El martes por la tarde en el PNC Park, los Marineros de Seattle llegaron a Pittsburgh cargando un déficit de dos carreras y se fueron con la victoria. Un partido de pitcheo, pocas oportunidades y un solo swing que cambió el marcador para siempre.
George Kirby hizo su trabajo con la disciplina que lo caracteriza: seis entradas completas, ocho imparables concedidos, una sola carrera limpia y cinco ponches. No fue una tarde impecable, pero fue suficiente. Los Piratas de Pittsburgh le conectaron con consistencia, pero Kirby eligió bien sus momentos y dejó el juego donde debía dejarlo: con los Marineros todavía con vida.
Mitch Keller, por su parte, fue la historia más complicada del lado local. Seis entradas, siete hits, tres carreras limpias y apenas un boleto. El serpentinero de Pittsburgh dominó durante la primera mitad del partido, pero los Marineros lo fueron desgastando hasta que llegó la entrada que cerró el debate.
En la baja de la segunda entrada, Marcell Ozuna conectó un sencillo de línea al jardín central que puso a los Piratas al frente. En la baja de la tercera entrada, Nick Gonzales pegó un rodado al tercera base que se convirtió en imparable cuando J.P. Crawford lo tiró mal, permitió que Brandon Lowe cruzara el plato y puso el marcador 2-0 a favor de Pittsburgh. Dos carreras con producción ofensiva discreta, ayudadas por la defensa visitante.
Los Marineros respondieron con paciencia. Cal Raleigh recortó la diferencia en la alta de la cuarta entrada con un cuadrangular al jardín central derecho, su octavo de la temporada. Uno a dos. Y ahí se quedó el partido por tres entradas más, con Kirby y el relevo de los Piratas haciendo lo suyo.
Luego llegó la alta de la séptima entrada. Cole Young, con dos carreras en contra y el partido en la balanza, disparó un bambinazo al jardín derecho que remolcó a Luke Raley y le dio vuelta al marcador de un golpe: Marineros 3, Piratas 2. Su séptimo jonrón del año, y el más oportuno.
Cole Young – Seattle Mariners (7) pic.twitter.com/S606Rt8nBt
— MLB HR Videos (@MLBHRVideos) June 24, 2026 Desde ahí, el partido pasó a manos del relevo de Seattle. José A. Ferrer, Eduard Bazardo y finalmente Andrés Muñoz cerraron la puerta. Muñoz fue el más contundente: una entrada, tres ponches, ningún hit. Su decimocuarto salvado de la temporada y el punto final de una tarde que los Marineros no tenían ganada hasta que Young dijo lo contrario.

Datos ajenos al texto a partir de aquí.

(* ===== verification/SlabInv.v ===== *)
(** * SlabInv: addresses, and the invariant of an allocation class

    Module [SlabFacts]: what the address arithmetic of the slab allocator computes, reads and
    writes of slab headers, and the chunks a slab is carved into.  Module [SlabInv]: the
    invariant. *)

From Stdlib Require Import ZArith Lia.
From stdpp Require Import base list gmap numbers.
From S2P Require Import Prelude Types Slab SlabClass.
Import Types Slab SlabClass.

Open Scope moon_scope.
Open Scope Z_scope.

Module SlabFacts.

Lemma kSize_eq : kSize = 16777216.
Proof. reflexivity. Qed.
Lemma kMinAllocSize_eq : kMinAllocSize = 64.
Proof. reflexivity. Qed.

(** Arithmetic with division by the size of a slab. *)
Ltac mlia := rewrite ?kSize_eq in *; Z.div_mod_to_equations; lia.

(** ** Flags *)

Lemma marked_set h : isMarkedForRelease (setMarkedForRelease true h) = true.
Proof.
  unfold isMarkedForRelease, isFlagSet. simpl. apply negb_true_iff, Z.eqb_neq. intros E.
  apply (f_equal (fun z => Z.testbit z 0)) in E. rewrite Z.land_spec, Z.lor_spec in E.
  change (Z.testbit (Z.shiftl 1 0) 0) with true in E. by rewrite orb_true_r in E.
Qed.

Lemma marked_unset h : isMarkedForRelease (setMarkedForRelease false h) = false.
Proof.
  unfold isMarkedForRelease, isFlagSet. simpl. apply negb_false_iff, Z.eqb_eq.
  rewrite <- Z.land_assoc. apply Z.land_0_r.
Qed.

Lemma marked_set_class c n h : isMarkedForRelease (set_class c n h) = isMarkedForRelease h.
Proof. done. Qed.

(** ** Addresses *)

(** The slab of an address. *)
Lemma getSlabForMemory_eq a : 0 <= a < 2 ^ 64 -> getSlabForMemory a = a - a mod kSize.
Proof.
  intros Ha. unfold getSlabForMemory.
  assert (kAddressMask = Z.ldiff (Z.ones 64) (Z.ones 24)) as -> by reflexivity.
  rewrite Z.ldiff_land, Z.land_assoc, (Z.land_ones a 64), Z.mod_small by lia.
  rewrite <- Z.ldiff_land, Z.ldiff_ones_r, Z.shiftl_mul_pow2, Z.shiftr_div_pow2 by lia.
  change (2 ^ 24) with kSize. mlia.
Qed.

Lemma getSlabForMemory_in s o : 0 <= s -> s + o < 2 ^ 64 -> s mod kSize = 0 -> 0 <= o < kSize ->
  getSlabForMemory (s + o) = s.
Proof. intros Hs Hb Hm Ho. rewrite getSlabForMemory_eq by lia. mlia. Qed.

(** A slab allocator over a sensible range of addresses; every slab carved so
    far has a header. *)
Record SAWf (a : SlabAllocator) : Prop := mkSAWf {
  sw_start : 0 < slabMemoryStart_ a /\ slabMemoryStart_ a mod kSize = 0;
  sw_size : 0 <= slabMemorySize_ a /\ slabMemorySize_ a mod kSize = 0 /\
            slabMemoryStart_ a + slabMemorySize_ a < 2 ^ 64;
  sw_next : slabMemoryStart_ a <= nextSlabAllocation_ a <= slabMemoryStart_ a + slabMemorySize_ a /\
            nextSlabAllocation_ a mod kSize = 0;
  sw_headers : slabMemorySize_ a <= kSize * Z.of_nat (length (headers a)) /\ slabMemorySize_ a < 2 ^ 32 * kSize;
  sw_pools : length (memoryPoolSize_ a) = 127%nat;
}.

Definition valid (a : SlabAllocator) (s : Z) : Prop :=
  slabMemoryStart_ a <= s < nextSlabAllocation_ a /\ s mod kSize = 0.
Definition idx (a : SlabAllocator) (s : Z) : Z := (s - slabMemoryStart_ a) / kSize.

(** The header of a valid slab. *)
Definition hdr (a : SlabAllocator) (s : Z) : option SlabHeader :=
  if isValidSlab a s then aget (headers a) (idx a s) else None.
Definition put (a : SlabAllocator) (s : Z) (h : SlabHeader) : SlabAllocator :=
  set_headers (aput (headers a) (idx a s) h) a.

Section wf.
Context (a : SlabAllocator) (Hwf : SAWf a).
Implicit Types s : Z.

Lemma valid_bounds s : valid a s -> 0 < s /\ s + kSize <= nextSlabAllocation_ a /\ s + kSize < 2 ^ 64.
Proof using Hwf.
  intros [Hs Hm]. destruct Hwf as [[? ?] [? [? ?]] [? ?] _ _]. mlia.
Qed.

Lemma isValidSlab_spec s : isValidSlab a s = true <-> valid a s.
Proof using Hwf.
  unfold isValidSlab. rewrite !andb_true_iff, Z.leb_le, Z.ltb_lt, Z.eqb_eq.
  pose proof (sw_start _ Hwf). pose proof (sw_size _ Hwf). pose proof (sw_next _ Hwf). split.
  - intros [[? ?] E]. split; [lia|]. rewrite getSlabForMemory_eq in E by lia. mlia.
  - intros Hv. pose proof (valid_bounds s Hv). destruct Hv as [? Hm]. split; [lia|].
    rewrite getSlabForMemory_eq by lia. mlia.
Qed.

Lemma idx_bounds s : valid a s -> 0 <= idx a s < 2 ^ 32 /\ idx a s < Z.of_nat (length (headers a)) /\
  s = slabMemoryStart_ a + kSize * idx a s.
Proof using Hwf.
  intros Hv. pose proof (valid_bounds s Hv). destruct Hv as [? Hm]. unfold idx.
  destruct Hwf as [[? ?] [? [? ?]] [? ?] [? ?] _]. mlia.
Qed.

Lemma valid_hdr s : valid a s -> exists h, hdr a s = Some h.
Proof using Hwf.
  intros Hv. unfold hdr. rewrite (proj2 (isValidSlab_spec s) Hv). apply aget_range.
  pose proof (idx_bounds s Hv). lia.
Qed.

Lemma hdr_valid s h : hdr a s = Some h -> valid a s.
Proof using Hwf. unfold hdr. destruct (isValidSlab a s) eqn:E; [|done]. intros _. by apply isValidSlab_spec. Qed.

Lemma getSlabHeader_valid s : valid a s -> getSlabHeader a s = Some (idx a s).
Proof using Hwf.
  intros Hv. pose proof (valid_bounds s Hv). unfold getSlabHeader, slabIdx.
  rewrite (proj2 (isValidSlab_spec s) Hv), (proj2 (Z.eqb_neq s 0)) by lia.
  f_equal. apply u32_small. by apply idx_bounds.
Qed.

Lemma getSlabHeader_mem_eq m : getSlabHeader_mem a m = getSlabHeader a (getSlabForMemory m).
Proof using Hwf.
  unfold getSlabHeader_mem, getSlabHeader, slabIdx. destruct (isValidSlab a _) eqn:E; [|done].
  apply isValidSlab_spec in E. pose proof (valid_bounds _ E). by rewrite (proj2 (Z.eqb_neq _ 0)) by lia.
Qed.

Lemma getSlabHeader_hdr s h : hdr a s = Some h -> getSlabHeader a s = Some (idx a s) /\ aget (headers a) (idx a s) = Some h.
Proof using Hwf.
  intros Hh. pose proof (hdr_valid s h Hh) as Hv. split; [by apply getSlabHeader_valid|].
  unfold hdr in Hh. by rewrite (proj2 (isValidSlab_spec s) Hv) in Hh.
Qed.

Lemma read_ok s h : hdr a s = Some h -> read_header (getSlabHeader a s) a = Some (h, a).
Proof using Hwf. intros [-> E]%getSlabHeader_hdr. simpl. by rewrite E. Qed.

Lemma write_ok s h f : hdr a s = Some h -> write_header (getSlabHeader a s) f a = Some (tt, put a s (f h)).
Proof using Hwf. intros [-> E]%getSlabHeader_hdr. simpl. by rewrite E. Qed.

Lemma put_wf s h : SAWf (put a s h).
Proof using Hwf. destruct Hwf. split; simpl; try done. by rewrite length_aput. Qed.

Lemma idx_inj s s' : valid a s -> valid a s' -> idx a s = idx a s' -> s = s'.
Proof using Hwf.
  intros Hs Hs' E. pose proof (idx_bounds s Hs) as (_ & _ & ->). pose proof (idx_bounds s' Hs') as (_ & _ & ->). lia.
Qed.

Lemma hdr_put_eq s h h' : hdr a s = Some h -> hdr (put a s h') s = Some h'.
Proof using Hwf.
  intros Hh. pose proof (hdr_valid s h Hh) as Hv. unfold hdr, put. simpl.
  change (isValidSlab (set_headers _ a) s) with (isValidSlab a s).
  rewrite (proj2 (isValidSlab_spec s) Hv). change (idx (set_headers _ a) s) with (idx a s).
  apply aget_aput_eq. pose proof (idx_bounds s Hv). lia.
Qed.

Lemma hdr_put_ne s s' h h' : hdr a s = Some h -> s' <> s -> hdr (put a s h') s' = hdr a s'.
Proof using Hwf.
  intros Hh Hne. pose proof (hdr_valid s h Hh) as Hv. unfold hdr, put.
  change (isValidSlab (set_headers _ a) s') with (isValidSlab a s'). destruct (isValidSlab a s') eqn:E; [|done].
  apply isValidSlab_spec in E. change (idx (set_headers _ a) s') with (idx a s'). simpl.
  apply aget_aput_ne; [|by apply idx_bounds]. intros Ei. apply Hne. symmetry. by apply idx_inj.
Qed.

Lemma isMemoryInSlab_valid m s : valid a s -> isMemoryInSlab a m s = (getSlabForMemory m =? s).
Proof using Hwf. intros Hv. unfold isMemoryInSlab. by rewrite (proj2 (isValidSlab_spec s) Hv). Qed.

Con esta victoria, Seattle llega a 41-39 y se mantiene al frente de la División Oeste de la Liga Americana, aunque con apenas dos juegos de ventaja sobre los Atléticos de Las Vegas. Pittsburgh cae a 39-40 y se aleja otro paso del comodín: a dos y medio de la zona de clasificación.
Tres errores defensivos de los Marineros complicaron la tarde más de lo necesario. Pero cuando el pitcheo sostiene y aparece el swing correcto en el momento correcto, los errores quedan en anécdota.